Davacı tarafın istinaf başvurusu, 2918 Sayılı Karayolları Trafik Kanunu’nun 91. maddesi ve Zorunlu Mali Sorumluluk Sigortası Genel Şartları A.1 maddesinde, sigortacının poliçede belirtilen aracın işletilmesi sırasında bir kimsenin ölümüne veya yaralanmasına veya bir şeyin zarara uğramasına sebebiyet vermiş olmasından dolayı 2918 Sayılı Karayolları Trafik Kanunu’na göre işletene düşen hukuki sorumluluğunun zorunlu sigorta limitlerine kadar temin edeceğinin düzenlendiği, Karayolları Trafik Kanunu’na göre, zorunlu mali sorumluluk sigortası yaptırmanın zorunlu olduğu ve ZMMS yaptırılmadığında yerine … geçtiği, Genel Şartların yasanın üstünde bir güç sağlamasının hiç bir hukuk sisteminde olmadığını, bu nedenle yerel mahkeme red kararının usul ve yasaya aykırı olduğu, yerel mahkemece …nın mesul olmadığı düşünülmekte ise esasa girmeden husumet yönünden reddine karar verilmesi gerektiği, bu sebeple maktu red vekalet ücretine hükmedilmesi gerektiği, yerel mahkeme kararının bu yönden hatalı olduğu yönlerine ilişkindir.

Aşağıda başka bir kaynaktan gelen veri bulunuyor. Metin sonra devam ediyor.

(* ===== verification/UsilValidation.v ===== *)
(** The shape checks of USIL instructions:
    [src/translation/usil_validation.c] with [include/translation/usil_validation.h].

    What every operand of an instruction is used for and which lanes of it are
    read, the memory accesses of compute programs, the observable effects of an
    instruction, and the temporaries of hull phases.  A [bool] result with an
    out parameter is [Fail] for [false], [Ret] with what is stored otherwise;
    [NULL] arguments are left out. *)

From stdpp Require Import gmultiset.
From S2P Require Import Prelude CArray UnityCommon ShaderStage StageContract Operand Instruction Usil.

#[local] Set Warnings "-register-all".

(** * Characters and masks *)

Definition literal (s : string) : list byte := String.list_byte_of_string s ++ [Byte.x00].

Definition string_is {E} (a : list byte) (s : string) : res E bool := strings_equal a (literal s).

(** [memchr(a, '\0', sizeof(a))] *)
Definition terminated (a : list byte) : bool := bool_decide (Byte.x00 ∈ a).

(** [a[0]] as a condition. *)
Definition not_empty {E} (a : list byte) : res E bool :=
  c ← aget a 0; Ret (bool_decide (c <> Byte.x00)).

(** [mask & (1u << lane)] *)
Definition has_lane (mask lane : Z) : bool := negb (Z.land mask (Z.shiftl 1 lane) =? 0).

(** * Operands *)

Definition OPERAND_TYPE_TEMP : Z := 0.
Definition OPERAND_TYPE_CONSTANT_BUFFER : Z := 8.
Definition OPERAND_TYPE_OUTPUT_DEPTH : Z := 12.
Definition OPERAND_TYPE_NULL : Z := 13.
Definition OPERAND_TYPE_STREAM : Z := 16.
Definition OPERAND_TYPE_INPUT_THREAD_ID : Z := 32.
Definition OPERAND_TYPE_INPUT_THREAD_GROUP_ID : Z := 33.
Definition OPERAND_TYPE_INPUT_THREAD_ID_IN_GROUP : Z := 34.
Definition OPERAND_TYPE_INPUT_THREAD_ID_IN_GROUP_FLATTENED : Z := 36.
Definition OPERAND_TYPE_OUTPUT_DEPTH_GREATER_EQUAL : Z := 38.
Definition OPERAND_TYPE_OUTPUT_DEPTH_LESS_EQUAL : Z := 39.

Definition usil_operand_destination_lane_mask (destination : DXBCOperand) : Z :=
  if op_type destination =? OPERAND_TYPE_NULL then 0 else
  let mask := u8 (Z.shiftr (op_destination_mask destination) 4) in
  let mask :=
    if (mask =? 0) && ((op_type destination =? OPERAND_TYPE_OUTPUT_DEPTH) ||
                       (op_type destination =? OPERAND_TYPE_OUTPUT_DEPTH_GREATER_EQUAL) ||
                       (op_type destination =? OPERAND_TYPE_OUTPUT_DEPTH_LESS_EQUAL))
    then 1 else mask in
  u8 (Z.land mask 0x0f).

Definition usil_operand_source_component {E} (operand : DXBCOperand) (lane : Z) : res E Z :=
  if (lane <? 0) || (4 <=? lane) || (2 <? op_swizzle_mode operand) then Ret (-1) else
  component ←
    (if op_swizzle_mode operand =? 2 then aget (op_swizzle operand) 0
     else if op_swizzle_mode operand =? 1 then aget (op_swizzle operand) lane
     else Ret lane);
  Ret (if component <? 4 then component else -1).

(** * Textures *)

(** The first texture declared for a register. *)
Fixpoint find_texture {E} (n : nat) (index : Z) (textures : option (list USILTexture)) (reg : Z)
    : res E (option USILTexture) :=
  match n with
  | O => Ret None
  | S n =>
      xs ← ptr textures; texture ← aget xs index;
      if tx_reg_idx texture =? reg then Ret (Some texture)
      else find_texture n (index + 1) textures reg
  end.

(** The coordinates a texture dimension takes, and whether it has mip levels. *)
Fixpoint dimension_lanes {E} (table : list (string * (Z * bool))) (dimension : list byte)
    : res E (option (Z * bool)) :=
  match table with
  | [] => Ret None
  | (name, lanes) :: table =>
      found ← string_is dimension name;
      if found : bool then Ret (Some lanes) else dimension_lanes table dimension
  end.

Definition texture_dimensions : list (string * (Z * bool)) :=
  [("buffer", (1, false)); ("1d", (1, true)); ("1darray", (2, true)); ("2d", (2, true));
   ("2dms", (2, true)); ("2darray", (3, true)); ("2dmsarray", (3, true)); ("3d", (3, true));
   ("cube", (3, true)); ("cubearray", (4, true))]%string.

Definition texture_dimension_lanes (program : USILProgram) (instruction : USILInstruction)
    (resource_operand : Z) (include_lod : bool) : res unit Z :=
  if (resource_operand <? 0) || (ui_operand_count instruction <=? resource_operand) then Fail tt else
  resource ← operand_at instruction resource_operand;
  if negb (op_type resource =? OPERAND_TYPE_RESOURCE) then Fail tt else
  own ← not_empty (ui_resource_dimension instruction);
  dimension ←
    (if own : bool then Ret (ui_resource_dimension instruction)
     else
       texture ← find_texture (Z.to_nat (up_texture_count program)) 0 (up_textures program)
                   (op_register_index resource);
       Ret (from_option tx_dimension (ui_resource_dimension instruction) texture));
  found ← dimension_lanes texture_dimensions dimension;
  match found with
  | None => Fail tt
  | Some (lanes, has_mip_coordinate) =>
      let lanes := if include_lod && has_mip_coordinate && (lanes <? 4) then lanes + 1 else lanes in
      Ret (u8 (Z.shiftl 1 lanes - 1))
  end.
Section search.
Context {E A : Type} (xs : option (list A)) (key : A -> Z) (k : Z) (test : A -> res E bool) (P : A -> Prop)
  (search : nat -> Z -> res E bool).
Hypothesis (search_O : forall i, search O i = Ret false).
Hypothesis (search_S : forall n i, search (S n) i =
  (l ← ptr xs; x ← aget l i; if key x =? k then test x else search n (i + 1))).
Hypothesis (test_decides : forall x, decides (test x) (P x)).

Lemma search_decides n i :
  (forall j, i <= j < i + Z.of_nat n -> exists l x, xs = Some l /\ znth l j = Some x) ->
  decides (search n i) (exists x, first_named xs i (i + Z.of_nat n) key k x /\ P x).
Proof.
  revert i. induction n as [|n IH]; intros i Ht.
  { rewrite search_O. apply decides_bool. split; [done|]. intros (x & (l & j & _ & Hj & _) & _). lia. }
  rewrite search_S. destruct (Ht i ltac:(lia)) as (l & x & Hxs & Hx). rewrite Hxs at 1. cbn [ptr]. mstep.
  rewrite (aget_ok _ _ _ Hx). mstep. destruct (Z.eqb_spec (key x) k) as [Hk|Hk].
  - eapply decides_mono; [apply test_decides|]. split.
    + intros HP. exists x. split; [|done]. exists l, i. split_and!; [done|lia|lia|done|done|]. intros j y Hj. lia.
    + intros (y & (l' & j & Hl' & Hj & Hy & Hky & Hno) & HP). assert (l' = l) as -> by congruence.
      destruct (decide (j = i)) as [->|]; [congruence|]. exfalso. by apply (Hno i x); [lia|..].
  - eapply decides_mono; [apply IH; intros; apply Ht; lia|]. split; intros (y & (l' & j & Hl' & Hj & Hy & Hky & Hno) & HP);
      assert (l' = l) as -> by congruence; exists y; (split; [|done]); exists l, j; (split; [done|]).
    + split; [lia|]. split_and!; [done|done|]. intros m z Hm Hz. destruct (decide (m = i)) as [->|]; [congruence|].
      apply (Hno m z); [lia|done].
    + assert (j <> i) by congruence. split; [lia|]. split_and!; [done|done|]. intros m z Hm. apply Hno. lia.
Qed.
End search.

(** * The operands of an access *)

(** A destination, and the lanes written: a temporary, in one lane if the access
    is atomic, which may also drop its result. *)
Inductive destination_of (program : USILProgram) (atomic : bool) (o : DXBCOperand) (lanes : Z) : Prop :=
| destination_null : op_type o = OPERAND_TYPE_NULL -> atomic = true -> static_operand o 0 -> lanes = 0 ->
    destination_of program atomic o lanes
| destination_temp : op_type o = OPERAND_TYPE_TEMP -> static_operand o 1 ->
    op_register_index o < up_temp_count program -> op_swizzle_mode o = 0 ->
    (forall k, 0 <= k < 4 -> Z.testbit (op_destination_mask o) k = false) ->
    written_lanes o lanes -> lanes <> 0 -> (atomic = true -> lanes ∈ [1; 2; 4; 8]) ->
    destination_of program atomic o lanes.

Dava, trafik kazası nedeniyle meydana gelen araç hasarının …ndan tahsili istemine ilişkindir.
…’na başvurulabilecek hallere ilişkin olarak, 5684 sayılı Sigortacılık Kanunu’nun 14/2-b maddesinde “Rizikonun meydana geldiği tarihte geçerli olan teminat tutarları dâhilinde sigortasını yaptırmamış olanların neden olduğu bedensel zararlar” düzenlemesine yer verilmiş, aynı mahiyetteki düzenleme, … Yönetmeliği’nin 9/1-b maddesinde de yer almıştır. Araç hasarları …ndan talep edilebilecek zararlardan olmadığından mahkemece bu yönde verilen kararda isabetsizlik bulunmadığı anlaşılmaktadır.
Davacı vekilinin vekalet ücretinin maktu olarak belirlenmesi gerektiğine ilişkin istinaf başvurusu açısından ise mahkemece verilen red kararının niteliği itibariyle maktu vekalet ücreti takdiri gerekirken nispi olarak belirlenmiş olması doğru bulunmamıştır.
Bu nedenle davacı vekilinin istinaf başvurusunun vekalet ücreti yönünden kabulü ile HMK’nın 353/1-b/2 maddesi gereğince mahkeme hükmünün düzeltilerek yeniden kurulmasına dair aşağıdaki hüküm kurulmuştur.
KARAR: Gerekçesi yukarıda açıklandığı üzere ;
A-Davacı vekilinin istinaf başvurusunun vekalet ücretine yönelik olarak KABULÜNE, HMK’nun 353/1-b/2 maddesi gereğince mahkeme hükmünün kaldırılarak ESAS HAKKINDA YENİDEN HÜKÜM KURULMASINA,
1-Davanın REDDİNE,
2-Alınması gereken 35,90 TL harcın peşin alınan 51,25 TL peşin harç ile 462,00 TL ıslah harcından mahsubu ile fazla yatırıldığı anlaşılan 477,35 TL’nin talep halinde İlk Derece Mahkemesince davacıya iadesine,
3-Davacının yapmış olduğu yargılama giderlerinin kendi üzerinde bırakılmasına,
4- Artan gider avansının karar kesinleştiğinde yatırana iadesine,
5-Davalı tarafından yapılan yargılama gideri bulunmadığından hüküm kurulmasına yer olmadığına,
5-Davalı yargılamada kendini vekil ile temsil ettirdiğinden reddolunan miktar üzerinden AAÜT’sine göre tespit olunan 2.180,00 TL vekalet ücretinin davacıdan alınarak davalıya ödenmesine,
B-İstinaf başvurusu açısından;
1-Yatırılan istinaf karar harcının istek halinde yatıran tarafa mahkemesince iadesine,
2-İnceleme dosya üzerinde yapıldığından vekalet ücreti takdirine yer olmadığına,
3-Davacı tarafça yapılan yargılama giderinin üzerinde bırakılmasına,
Dosya üzerinde yapılan inceleme sonucunda HMK.’nın 362-1-a. maddesi uyarınca kesin olmak üzere oy birliği ile karar verildi.06/12/2018.